Cytokines provided locally at the tumor site may initiate an effective anti-tumor immune response which leads to rejection of a tumor which otherwise grows progressively. Experimentally, this can be tested by gene transfer into cultured tumor cells followed by the analysis of the tumorigenicity of such genetically engineered cells. This approach allows to analyse the function of a given cytokine in vivo and to elucidate the therapeutical value of genetically engineered tumor cells as vaccines.
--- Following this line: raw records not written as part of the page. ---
(* ===== verification/PowerShell.v ===== *)
(** * The policy table through PowerShell (client/nrpt/system_windows.go)

    The binder's rules are read and changed by PowerShell scripts.  First come the program's
    scripts and what it makes of the answer; then [PowerShell], the class of systems that run
    scripts over a policy table, with what is documented of the three commands and of quoting;
    then what a pass of the binder does over any such system.  Texts outside the part that is
    described (a literal that is not printable ASCII, in particular) are run by nothing here:
    the class says nothing of them, and the theorem shows that none is ever written.  At the
    end one system of the class, which the witness uses. *)
From Stdlib Require Import Ascii String.
From S2P Require Import Prelude Unicode GoString GoStringFacts Netip NetipFacts Profile Resolver Nrpt.

Local Open Scope Z_scope.

(** ** The program's scripts and its reading of the answer *)

Definition Tag : string := "zwan-split-dns".
Definition apostrophe : ascii := "'".
Definition bar : ascii := "|".
Definition newline : ascii := "010".
Definition dquote : string := String "034" "".

(** [quote]: every apostrophe is doubled. *)
Fixpoint quote_bytes (l : list ascii) : list ascii :=
  match l with
  | [] => []
  | a :: l => if Ascii.eqb a apostrophe then a :: a :: quote_bytes l else a :: quote_bytes l
  end.
(* ===== verification/Tun.v ===== *)
(** * The virtual adapter (client/tun)

    The adapter is created by the WireGuard library; its addresses and routes are set by
    netsh.  [IpLaws] says what is documented of the three commands the program gives it; any
    of them may fail at any time.  At the end one netsh of the class, which the witness uses. *)
From Stdlib Require Import Ascii String.
From S2P Require Import Prelude GoString GoStringFacts Netip NetipFacts Firewall.

Definition DefaultMTU : Z := 1420.

(** [net.CIDRMask] for IPv4, and how it is printed; outside the range its bytes do not
    exist. *)
Definition CIDRMask (ones : Z) : option (list Z) :=
  if (0 <=? ones)%Z && (ones <=? 32)%Z
  then Some ((λ i, 255 - Z.shiftr 255 (0 `max` (8 `min` (ones - 8 * i))))%Z <$> [0; 1; 2; 3]%Z)
  else None.

Definition dotted (mask : list Z) : string := str_join (itoa <$> mask) ".".

(** The messages of netsh are in the system's language. *)
Definition alreadyThere (out : string) : bool := contains out "already exists" || contains out "이미 있".

Inductive tun_error : Type :=
| ECreateAdapter (name : string)
| ESetAddress (attempt : nat) (out : string)
| EAddAddress (ip name out : string)
| EAddRoute (ip name out : string)
| EMask.

Section tun.
(** netsh: the system after, what it printed, and whether it succeeded; the system after half
    a second; the library's creation of an adapter. *)
Context {S : Type} (netsh : S → list string → S * (string * bool)) (sleep : S → S).
Context (CreateTUN : S → string → Z → option S).

Definition Create (w : S) (name : string) (mtu : Z) : S * result tun_error string :=
  let mtu := if (mtu <=? 0)%Z then DefaultMTU else mtu in
  match CreateTUN w name mtu with
  | None => (w, Err (ECreateAdapter name))
  | Some w => (w, Ok name)
  end.

Definition set_args (name ip mask : string) : list string :=
  ["interface"; "ipv4"; "set"; "address"; "name=" +:+ name; "static"; ip; mask]%string.
(* ===== verification/L4Tcp.v ===== *)
(** * A service's TCP connections (client/l4/l4.go)

    The proxy accepts, refuses or forwards; a forwarded connection is two copies, one in each
    direction, that run beside each other and pass the end of a stream on.  The two ends
    write, close or break off whenever they like. *)
From Stdlib Require Import Ascii String.
From S2P Require Import Prelude GoString Netip L4.

(** ** One direction: [io.Copy], then [CloseWrite] *)

(** The largest piece [io.Copy] moves at once. *)
Definition copyBuf : nat := Z.to_nat 32768.

Inductive copy_state : Type := Copying | CopiedAll | BrokenOff.

Record half : Type := MkHalf {
  h_sent : list Z;          (** everything the source wrote *)
  h_fin : bool;             (** the source wrote its last *)
  h_wire : list Z;          (** on the way to the proxy *)
  h_buf : list Z;           (** read, to be written *)
  h_got : list Z;           (** written to the destination *)
  h_state : copy_state;     (** out of [Copying], the destination is told no more comes *)
}.

Definition half_start : half := MkHalf [] false [] [] [] Copying.

#[export] Instance copy_state_eq_dec : EqDecision copy_state.
Proof. solve_decision. Defined.

(** What an end does. *)
Inductive end_step : half → half → Prop :=
| e_write h bs : h_fin h = false →
    end_step h (MkHalf (h_sent h ++ bs) false (h_wire h ++ bs) (h_buf h) (h_got h) (h_state h))
| e_fin h : end_step h (MkHalf (h_sent h) true (h_wire h) (h_buf h) (h_got h) (h_state h)).

(** What the copy does. *)
Inductive copy_step : half → half → Prop :=
| c_read h c rest : h_state h = Copying → h_buf h = [] → h_wire h = c ++ rest → 0 < length c ≤ copyBuf →
    copy_step h (MkHalf (h_sent h) (h_fin h) rest c (h_got h) Copying)
| c_write h : h_state h = Copying → h_buf h ≠ [] →
    copy_step h (MkHalf (h_sent h) (h_fin h) (h_wire h) [] (h_got h ++ h_buf h) Copying)
| c_eof h : h_state h = Copying → h_buf h = [] → h_wire h = [] → h_fin h = true →
    copy_step h (MkHalf (h_sent h) true [] [] (h_got h) CopiedAll)
| c_read_error h : h_state h = Copying → h_buf h = [] →
    copy_step h (MkHalf (h_sent h) (h_fin h) (h_wire h) [] (h_got h) BrokenOff)
| c_write_error h k : h_state h = Copying → h_buf h ≠ [] →
    copy_step h (MkHalf (h_sent h) (h_fin h) (h_wire h) (drop k (h_buf h)) (h_got h ++ take k (h_buf h)) BrokenOff).

(** ** A connection: [handle] *)

Inductive conn_state : Type :=
| Refused                              (** closed by [serve] *)
| Dialing (backend : string)
| DialFailed
| Relaying (out back : half)           (** to the backend, to the client *)
| Finished (out back : half).          (** both connections are closed *)

Inductive conn_step : conn_state → conn_state → Prop :=
| n_dialled b : conn_step (Dialing b) (Relaying half_start half_start)
| n_dial_failed b : conn_step (Dialing b) DialFailed
| n_end_out o o' k : end_step o o' → conn_step (Relaying o k) (Relaying o' k)
| n_end_back o k k' : end_step k k' → conn_step (Relaying o k) (Relaying o k')
| n_copy_out o o' k : copy_step o o' → conn_step (Relaying o k) (Relaying o' k)
| n_copy_back o k k' : copy_step k k' → conn_step (Relaying o k) (Relaying o k')
| n_done o k : h_state o ≠ Copying → h_state k ≠ Copying → conn_step (Relaying o k) (Finished o k).

(** ** The proxy: [serve] *)

Record conn : Type := MkConn { cn_remote : string; cn_state : conn_state }.

Record tcp_proxy : Type := MkTCP { tp_listening : bool; tp_conns : list conn }.

Definition ListenTCP : tcp_proxy := MkTCP true [].

Section proxy.
Context (allow : option (Addr → bool)) (backend : string).

Definition accept (remote : string) : conn :=
  MkConn remote (match serve_conn allow backend remote with Closed => Refused | Forwarded b => Dialing b end).

Inductive proxy_step : tcp_proxy → tcp_proxy → Prop :=
| p_accept p remote : tp_listening p = true →
    proxy_step p (MkTCP true (tp_conns p ++ [accept remote]))
| p_conn p i c s : tp_conns p !! i = Some c → conn_step (cn_state c) s →
    proxy_step p (MkTCP (tp_listening p) (<[i := MkConn (cn_remote c) s]> (tp_conns p)))
| p_close p : proxy_step p (MkTCP false (tp_conns p)).

(** ** What every direction keeps *)

Record half_ok (h : half) : Prop := {
  hk_kept : h_got h ++ h_buf h ++ h_wire h = h_sent h;
  hk_done : h_state h = CopiedAll → h_fin h = true ∧ h_buf h = [] ∧ h_wire h = [];
}.

Definition conn_ok (c : conn) : Prop :=
  match cn_state c with
  | Refused => permit allow (cn_remote c) = false
  | Dialing b => permit allow (cn_remote c) = true ∧ b = backend
  | DialFailed => permit allow (cn_remote c) = true
  | Relaying o k => permit allow (cn_remote c) = true ∧ half_ok o ∧ half_ok k
  | Finished o k => permit allow (cn_remote c) = true ∧ half_ok o ∧ half_ok k ∧ h_state o ≠ Copying ∧ h_state k ≠ Copying
  end.

Lemma half_start_ok : half_ok half_start.
Proof using Type. by split. Qed.

Lemma end_step_ok h h' : half_ok h → end_step h h' → half_ok h'.
Proof using Type.
  intros [Hk Hd]. destruct 1 as [h bs Hf|h]; split; cbn; [by rewrite <-Hk, !app_assoc| |done|].
  - intros Hs. destruct (Hd Hs). congruence.
  - intros Hs. by destruct (Hd Hs) as (_ & -> & ->).
Qed.

Lemma copy_step_ok h h' : half_ok h → copy_step h h' → half_ok h'.
Proof using Type.
  intros [Hk Hd]. destruct 1 as [h c rest Hs Hb Hw _|h Hs Hb|h Hs Hb Hw Hf|h Hs Hb|h k Hs Hb]; (split; cbn; [rewrite <-Hk|done]).
  - by rewrite Hb, Hw.
  - by rewrite <-app_assoc.
  - by rewrite Hb, Hw.
  - by rewrite Hb.
  - rewrite <-(take_drop k (h_buf h)) at 3. by rewrite <-!app_assoc.
Qed.

Lemma conn_step_ok remote s s' : conn_ok (MkConn remote s) → conn_step s s' → conn_ok (MkConn remote s').
Proof using Type.
  unfold conn_ok. cbn [cn_state cn_remote]. intros Hc. pose proof half_start_ok.
  destruct 1; naive_solver eauto using end_step_ok, copy_step_ok.
Qed.

Definition proxy_ok (p : tcp_proxy) : Prop := Forall conn_ok (tp_conns p).

Lemma accept_ok remote : conn_ok (accept remote).
Proof using Type. unfold conn_ok, accept, serve_conn. cbn. by destruct (permit allow remote) eqn:Hp. Qed.

Lemma proxy_step_ok p p' : proxy_ok p → proxy_step p p' → proxy_ok p'.
Proof using Type.
  unfold proxy_ok. intros Hp. destruct 1 as [p remote Hl|p i c s Hi Hs|p]; cbn [tp_conns]; [| |done].
  - apply Forall_app. split; [done|]. apply Forall_singleton, accept_ok.
  - apply Forall_insert; [done|]. apply (conn_step_ok _ (cn_state c)); [|done]. destruct c. by eapply Forall_lookup_1 in Hi.
Qed.

Lemma proxy_run_ok p : rtc proxy_step ListenTCP p → proxy_ok p.
Proof using Type.
  intros Hr. assert (proxy_ok ListenTCP) as H0 by constructor. induction Hr as [|x y z Hxy _ IH]; [done|].
  apply IH. by eapply proxy_step_ok.
Qed.

(** ** Copies come to an end *)

(** What a copy has left to do without hearing more from its source. *)
Definition work (h : half) : nat :=
  match h_state h with
  | Copying => 1 + 2 * length (h_wire h) + length (h_buf h)
  | _ => 0
  end.

Lemma copy_step_work h h' : copy_step h h' → work h' < work h.
Proof using Type.
  unfold work. destruct 1 as [h c rest Hs Hb Hw [Hc _]|h Hs Hb|h Hs Hb Hw Hf|h Hs Hb|h k Hs Hb]; cbn; rewrite Hs; [| |lia..].
  - rewrite Hb, Hw, length_app. cbn. lia.
  - destruct (h_buf h); [done|]. cbn. lia.
Qed.

(** A copy that is not over can go on, except while its source is silent. *)
Lemma copy_progress h : h_state h = Copying → h_buf h ≠ [] ∨ h_wire h ≠ [] ∨ h_fin h = true →
  ∃ h', copy_step h h' ∧ h_state h' ≠ BrokenOff.
Proof using Type.
  intros Hs Hw. destruct (h_buf h) as [|b buf] eqn:Hb.
  - destruct (h_wire h) as [|x wire] eqn:Hx.
    + destruct Hw as [|[|Hf]]; [done|done|]. eexists. split; [by apply c_eof|done].
    + eexists. split; [apply (c_read h [x] wire); [done|done|done|]|done]. cbn. split; [lia|]. unfold copyBuf. lia.
  - eexists. split; [apply c_write; [done|by rewrite Hb]|done].
Qed.

(** The proxy's own step in a connection. *)
Definition relay_step (s s' : conn_state) : Prop :=
  match s, s' with
  | Relaying o k, Relaying o' k' => copy_step o o' ∧ k' = k ∨ copy_step k k' ∧ o' = o
  | Relaying o k, Finished o' k' => o' = o ∧ k' = k ∧ h_state o ≠ Copying ∧ h_state k ≠ Copying
  | _, _ => False
  end.

Definition conn_work (s : conn_state) : nat :=
  match s with Relaying o k => S (work o + work k) | _ => 0 end.

Lemma relay_step_work s s' : relay_step s s' → conn_work s' < conn_work s.
Proof using Type.
  destruct s as [| | |o k|o k], s' as [| | |o' k'|o' k']; try done; cbn; [|lia].
  intros [[H ->]|[H ->]]; apply copy_step_work in H; lia.
Qed.

Lemma relay_terminates s : Acc (flip relay_step) s.
Proof using Type.
  revert s. apply (wf_projected lt conn_work); [|apply lt_wf]. intros s' s. apply relay_step_work.
Qed.

Lemma half_ok_prefix h : half_ok h →
  h_got h `prefix_of` h_sent h ∧ (h_state h = CopiedAll → h_got h = h_sent h ∧ h_fin h = true).
Proof using Type.
  intros [Hk Hd]. split; [rewrite <-Hk; by eexists|]. intros Hs. destruct (Hd Hs) as (Hf & Hb & Hw).
  by rewrite <-Hk, Hb, Hw, app_nil_r.
Qed.

Lemma relay_progress o k : h_fin o = true → h_fin k = true → ∃ s, relay_step (Relaying o k) s.
Proof using Type.
  intros Ho Hk. destruct (decide (h_state o = Copying)) as [Hso|Hso].
  { destruct (copy_progress o Hso ltac:(auto)) as (o' & Hc & _). exists (Relaying o' k). by left. }
  destruct (decide (h_state k = Copying)) as [Hsk|Hsk].
  { destruct (copy_progress k Hsk ltac:(auto)) as (k' & Hc & _). exists (Relaying o k'). by right. }
  by exists (Finished o k).
Qed.

(** C11: The backend of a service is dialled only for a source the access list permits, and
    what it receives is, byte for byte, the beginning of what that client sent, as what the
    client receives is of what the backend sent; when a copy ended without an error it is all
    of it and the sender had closed, and the connections are closed only once both copies
    have ended.  Once neither end sends any more, the proxy has a next step until that, and
    can make only finitely many. *)
Theorem tcp_relayed p c :
  rtc proxy_step ListenTCP p → c ∈ tp_conns p →
  match cn_state c with
  | Refused => permit allow (cn_remote c) = false
  | Dialing b => permit allow (cn_remote c) = true ∧ b = backend
  | DialFailed => permit allow (cn_remote c) = true
  | Relaying o k | Finished o k =>
      permit allow (cn_remote c) = true ∧
      (∀ h, h ∈ [o; k] → h_got h `prefix_of` h_sent h ∧ (h_state h = CopiedAll → h_got h = h_sent h ∧ h_fin h = true))
  end ∧
  (∀ o k, cn_state c = Finished o k → h_state o ≠ Copying ∧ h_state k ≠ Copying) ∧
  Acc (flip relay_step) (cn_state c) ∧
  (∀ o k, cn_state c = Relaying o k → h_fin o = true → h_fin k = true → ∃ s, relay_step (cn_state c) s).
Proof using Type.
  intros Hr Hc. pose proof (proxy_run_ok p Hr) as Hok. unfold proxy_ok in Hok. rewrite Forall_forall in Hok.
  specialize (Hok c Hc). unfold conn_ok in Hok. pose proof half_ok_prefix as Hpre.
  split_and!; [| |apply relay_terminates|].
  - destruct (cn_state c) as [|b| |o k|o k]; [done..| |];
      (split; [apply Hok|]; intros h [->|[->|[]%elem_of_nil]%elem_of_cons]%elem_of_cons; apply Hpre; apply Hok).
  - intros o k Hs. rewrite Hs in Hok. apply Hok.
  - intros o k Hs. rewrite Hs. apply relay_progress.
Qed.
End proxy.

(** ** A connection from start to end *)

Definition demo_remote : string := "100.64.0.7:50123".

Definition demo_allow : Addr → bool := λ a, bool_decide (a = Addr4 0x64400007).

(** A request, its answer, and both ends closed. *)
Definition demo_half (bs : list Z) : half := MkHalf bs true [] [] bs CopiedAll.

Lemma demo_half_steps bs : 0 < length bs ≤ copyBuf →
  rtc (λ h h', end_step h h' ∨ copy_step h h') half_start (demo_half bs).
Proof.
  intros Hb. eapply rtc_l; [left; by apply (e_write half_start bs)|].
  eapply rtc_l; [right; apply (c_read _ bs []); cbn; [done|done|by rewrite app_nil_r|done]|].
  eapply rtc_l; [right; apply c_write; cbn; [done|by intros ->; cbn in Hb; lia]|].
  eapply rtc_l; [left; apply e_fin|]. apply rtc_once. right. by apply c_eof.
Qed.

Lemma relay_halves o o' k k' :
  rtc (λ h h', end_step h h' ∨ copy_step h h') o o' → rtc (λ h h', end_step h h' ∨ copy_step h h') k k' →
  rtc conn_step (Relaying o k) (Relaying o' k').
Proof.
  intros Ho Hk. etransitivity.
  - eapply (rtc_congruence (λ x, Relaying x k) conn_step); [|exact Ho]. intros x y [H|H]; by constructor.
  - eapply (rtc_congruence (λ x, Relaying o' x) conn_step); [|exact Hk]. intros x y [H|H]; by constructor.
Qed.

Definition demo_conn : conn := MkConn demo_remote (Finished (demo_half [71; 69; 84]%Z) (demo_half [50; 48; 48]%Z)).

Lemma demo_proxy_run : rtc (proxy_step (Some demo_allow) "127.0.0.1:8080") ListenTCP (MkTCP true [demo_conn]).
Proof.
  eapply rtc_l; [by apply (p_accept _ _ _ demo_remote)|]. cbn [tp_conns ListenTCP app].
  assert (accept (Some demo_allow) "127.0.0.1:8080" demo_remote = MkConn demo_remote (Dialing "127.0.0.1:8080")) as -> by (by vm_compute).
  assert (rtc conn_step (Dialing "127.0.0.1:8080") (cn_state demo_conn)) as Hc.
  { eapply rtc_l; [apply n_dialled|]. eapply rtc_r; [|by apply n_done].
    apply relay_halves; apply demo_half_steps; cbn; unfold copyBuf; lia. }
  eapply (rtc_congruence (λ s, MkTCP true [MkConn demo_remote s]) (proxy_step (Some demo_allow) "127.0.0.1:8080")); [|exact Hc].
  intros x y Hs. by apply (p_conn _ _ (MkTCP true [MkConn demo_remote x]) 0 (MkConn demo_remote x)).
Qed.

Lemma tcp_relayed_witness :
  permit (Some demo_allow) demo_remote = true ∧
  (∀ h, h ∈ [demo_half [71; 69; 84]%Z; demo_half [50; 48; 48]%Z] → h_got h = h_sent h).
Proof.
  destruct (tcp_relayed (Some demo_allow) "127.0.0.1:8080" _ demo_conn demo_proxy_run ltac:(apply list_elem_of_here)) as [[Hp Hh] _].
  split; [exact Hp|]. intros h Hin. destruct (Hh h Hin) as [_ H]. apply H.
  apply elem_of_cons in Hin as [->|[->|[]%elem_of_nil]%elem_of_cons]; done.
Defined.
(* ===== verification/ServerRun.v ===== *)
(** * What the server program does (cmd/zwan-server/main.go)

    Its modes, the update by hand, the loop that updates it while it runs, and the line that
    tells the operator who reaches whom. *)
From Stdlib Require Import Ascii String.
From S2P Require Import Prelude GoString GoStringFacts Netip Acl Update Deploy.

(** ** Modes: [main] *)

Inductive server_mode : Type := ModeUpdate | ModeCommand (c : command) | ModeService | ModeHeadless.

Definition server_main (args : list string) (isSvc : option bool) : server_mode :=
  if match args with a :: _ => String.eqb a "update" | [] => false end then ModeUpdate
  else match handleServiceCommand args with
       | Some c => ModeCommand c
       | None => if runAsService isSvc then ModeService else ModeHeadless
       end.

(** ** Updates *)

(** What [SelfUpdateServer] returns. *)
Definition update_outcome : Type := string * bool * option update_error.

(** [runUpdate]: what is printed; an error ends the program. *)
Definition runUpdate (o : update_outcome) : result update_error string :=
  match o with
  | (_, _, Some e) => Err e
  | (ver, false, None) => Ok ("already up to date (latest " +:+ ver +:+ ")")%string
  | (ver, true, None) => Ok ("updated to " +:+ ver +:+ " — restart the server to run the new version")%string
  end.

(** [restartSelf]: the new process runs, or the old one goes on. *)
Inductive restart : Type := Restarted | NoExecutable | NotStarted.

Inductive update_log : Type := LFailed (e : update_error) | LUpdated (ver : string) | LNotRestarted.

(** [autoUpdateLoop]: the ticks so far, and whether the process has made way for a new one. *)
Fixpoint autoUpdateLoop (ticks : list (update_outcome * restart)) : list update_log * bool :=
  match ticks with
  | [] => ([], false)
  | ((_, _, Some e), _) :: ticks => let '(l, b) := autoUpdateLoop ticks in (LFailed e :: l, b)
  | ((_, false, None), _) :: ticks => autoUpdateLoop ticks
  | ((ver, true, None), Restarted) :: _ => ([LUpdated ver], true)
  | ((ver, true, None), _) :: ticks => let '(l, b) := autoUpdateLoop ticks in (LUpdated ver :: LNotRestarted :: l, b)
  end.

(** ** The policy: [logPolicy] *)

Definition logPolicy (groupTokens : gmap string string) (rules : list Rule) : string :=
  let groups := str_join (sort_strings (DefaultGroup :: (map_to_list groupTokens).*1)) ", " in
  match rules with
  | [] => "access: no rules - every member reaches every other (groups: " +:+ groups +:+ ")"
  | _ => "access: default-deny with " +:+ itoa (Z.of_nat (length rules)) +:+ " rule(s): " +:+
         str_join (rule_String <$> rules) "; " +:+ " (groups: " +:+ groups +:+ ")"
  end.

(** ** The server makes way only for a newer one *)

Lemma autoUpdateLoop_exit ticks :
  (autoUpdateLoop ticks).2 = true ↔ ∃ ver, ((ver, true, None), Restarted) ∈ ticks.
Proof.
  induction ticks as [|[[[ver [|]] [e|]] r] ticks IH]; cbn [autoUpdateLoop].
  - split; [done|]. intros [? []%not_elem_of_nil].
  - destruct (autoUpdateLoop ticks). cbn [snd] in *. setoid_rewrite elem_of_cons. naive_solver.
  - destruct r; [|destruct (autoUpdateLoop ticks); cbn [snd] in *; setoid_rewrite elem_of_cons; naive_solver..].
    split; [|done]. intros _. exists ver. apply list_elem_of_here.
  - destruct (autoUpdateLoop ticks). cbn [snd] in *. setoid_rewrite elem_of_cons. naive_solver.
  - setoid_rewrite elem_of_cons. naive_solver.
Qed.

(** Over ticks that each looked for a release: the process ends only after a release newer
    than its own was put in its place, and as long as none is, it goes on. *)
Lemma auto_update_newer goos goarch current ticks :
  Forall (λ t, ∃ fetch download apply, t.1 = SelfUpdateServer goos goarch current fetch download apply) ticks →
  (autoUpdateLoop ticks).2 = true →
  ∃ ver gr, IsNewer current ver = true ∧ ver = trim_prefix (gh_TagName gr) "v" ∧ ((ver, true, None), Restarted) ∈ ticks.
Proof.
  intros Hall [ver Hin]%autoUpdateLoop_exit. rewrite Forall_forall in Hall.
  destruct (Hall _ Hin) as (fetch & download & apply & Ho). cbn [fst] in Ho. symmetry in Ho.
  destruct (SelfUpdateServer_newer _ _ _ _ _ _ _ _ _ Ho eq_refl) as (_ & Hn & gr & _ & _ & _ & Hv & _).
  exists ver, gr. by split_and!.
Qed.

(** A release that could not be restarted into is fetched and put in place again at every
    tick. *)
Lemma installed_again ver r ticks :
  r ≠ Restarted → (autoUpdateLoop (((ver, true, None), r) :: ticks)).1 = LUpdated ver :: LNotRestarted :: (autoUpdateLoop ticks).1.
Proof. intros Hr. cbn [autoUpdateLoop]. destruct r; [done|..]; by destruct (autoUpdateLoop ticks). Qed.
(** Joining a network the device has a token for: it is registered under its key, holds the
    node token of that registration, and is told its address and what it sees. *)
Theorem Join_joins s b r1 rs c priv pub token deviceUUID hostname endpoint g a ip :
  server_ok s → rand_ok s (Some b) → Forall is_byte b → cl_base c = base →
  tokens_Group (tokens s) token = Some g → deviceUUID ≠ ""%string → pub ≠ ""%string →
  pool_alloc (nodeIPs s) deviceUUID = (a, Ok ip) →
  ∃ s' m reg, server_ok s' ∧ members (net s') !! deviceUUID = Some m ∧ m_Group m = g ∧ m_PublicKey m = pub ∧
    m_AssignedIP m = addr_String ip ∧ rs_AssignedIP reg = addr_String ip ∧
    Join.Join (serve status_text now) marshalRegister unmarshalRegister unmarshalPeers unmarshalError
      (s, Some b :: r1 :: rs) c (Ok (priv, pub)) token deviceUUID hostname endpoint =
    ((s', rs),
     set_id (set_token c (hex_encode b)) (MkIdentity token deviceUUID hostname endpoint priv pub (addr_String ip)),
     Ok (reg, sees s' m)).
Proof using All.
  intros Hs Hr Hbytes Hb Hg Hu Hk Ha. set (id := MkIdentity token deviceUUID hostname endpoint priv pub "").
  destruct (register_trip s b (r1 :: rs) c id g a ip Hs Hr Hb Hg Hu Hk Ha)
    as (s' & m & Hs' & Hm & Hmg & Hmk & Hmi & Htok & reg & Hri & Hrt & Hreg').
  destruct (Hr b eq_refl) as [Hlen _]. pose proof (hex_encode_nonempty b Hlen) as Hne.
  pose proof (credential_token c (hex_encode b) Hne (hex_solid b Hbytes)) as Hcred.
  exists s', m, reg. split_and!; try done. unfold Join.Join. fold id. rewrite Hreg', Hri.
  unfold Join.Peers, do_. rewrite peers_trip by done.
  change (credential (set_id ?x ?y)) with (credential x). by rewrite Hcred, Htok.
Qed.
End session.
Our experience includes experiments with about ten cytokines and the results can be summarized as follows: (1) some cytokines possess antitumor activity in this system, others do not; (2) a local and continuous cytokine supply seems to be essential for tumor rejection; (3) the tumor cell derived cytokines act in a dose-dependent manner and in the absence of systemic toxicity; (4) the immunological effector mechanisms induced by different cytokines are partly cytokine-specific, partly redundant (and usually involve T cell dependent and independent mechanisms; (5) tumor rejection and mechanism thereof may be different with different tumor cell lines transfected with the same cytokine gene. Cytokine gene modified tumor cells as vaccines are currently tested in first clinical trials. However, critical parameters such as vaccine potency of cytokine gene transfected tumor cells, optimal level of cytokine expression, reasons for varying vaccine effects in different tumor models, influence of irradiation of vaccine cells on their efficacy and attempts to improve vaccine efficacy (e.g. by coexpression of cytokines and T cell costimulatory molecules as B7) have to be further addressed in experimental tumor models.